The mappings can be applied to several iterable data structure: either any kind of table that can be loaded with Pandas (CSV, spreadsheets, etc.), or structure documents that can be queried (XML dialects, JSON, or OWL, for instance).

Note that OntoWeaver delegates filtering to query languages (e.g. XPath, JMESPath or regular expressions).

The mapping references any existing types in the assembled ontology, and the engine will project all the ancestors in the assembled taxonomy onto the nodes and edges. We support several output backends, not just labelled knowledge graphs. Some output backend will keep the full T-box (like OWL), some will project only the set of ancestors (NetworkX), some will only use the leaf type (Neo4j, on its edges).

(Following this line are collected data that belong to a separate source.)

(** A forged payload is refused. *)
Example read_forged :
  code <$> (match (@provider_try_find quiet toy_digests forging alone store toy_oid (Budget_unlimited, start)).1 with
            | Ok _ => None | Err e => Some e end) = Some HashMismatch.
Proof. vm_compute. reflexivity. Qed.

End Demo.

Lemma provider_store_is_lawful_witness :
  @LawfulDb _ (@provider_db quiet toy_digests Demo.truthful Demo.alone Demo.store) Demo.contents
    (@provider_inv toy_digests (held Demo.contents) (lacking Demo.contents) (fun _ => False))
    (@provider_failure Demo.truthful (fun _ => False)).
Proof.
  apply (@provider_store_is_lawful quiet toy_digests Demo.truthful Demo.alone Demo.contents (fun _ => False) Demo.store).
  - intros n a Ha. simpl in Ha. apply elem_of_cons in Ha as [-> |Ha].
    + simpl. apply Forall_singleton. intros _. vm_compute. reflexivity.
    + apply list_elem_of_singleton in Ha as ->. exact I.
  - intros n cs Hcs. exact Hcs.
Defined.

Lemma provider_serves_only_verified_witness :
  Forall (@served_ok toy_digests)
    (@store_ops quiet toy_digests Demo.forging Demo.alone Demo.store Demo.reads Demo.start).1.
Proof.
  apply (@provider_serves_only_verified quiet toy_digests Demo.forging Demo.alone Sha1 Demo.options Demo.reads).
  - vm_compute. reflexivity.
  - vm_compute. reflexivity.
  - intros n cs Hcs. exact Hcs.
Defined.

Each element of the graph can carry key-value pairs, named “properties”, which are semantically similar —albeit technically different for several backends— to OWL’s DataProperties.

Technically, OntoWeaver provides a simple layer of abstraction on top of BioCypher, which remains responsible for doing the ontology assembling, supporting several graph database backends, and allowing reproducible & configurable builds.

However, with OntoWeaver, you can design adapters that:

  1. contain less line of codes,

  2. are readable by non-programmers,

  3. are independent from each other, and can be combined.

To combine independent adapters, OntoWeaver uses a high-level information fusion engine which can be configured to your needs. Our fusion engine is one of our killer feature, as it allows you to call adapters made by third parties, and integrate their data in a single database, without much configuration.

../_images/OntoWeaver_and_BioCypher__summary.svg

Detailled summary of how various data sources ov various types can be integrated in a single SKG, thanks to the fusion engine.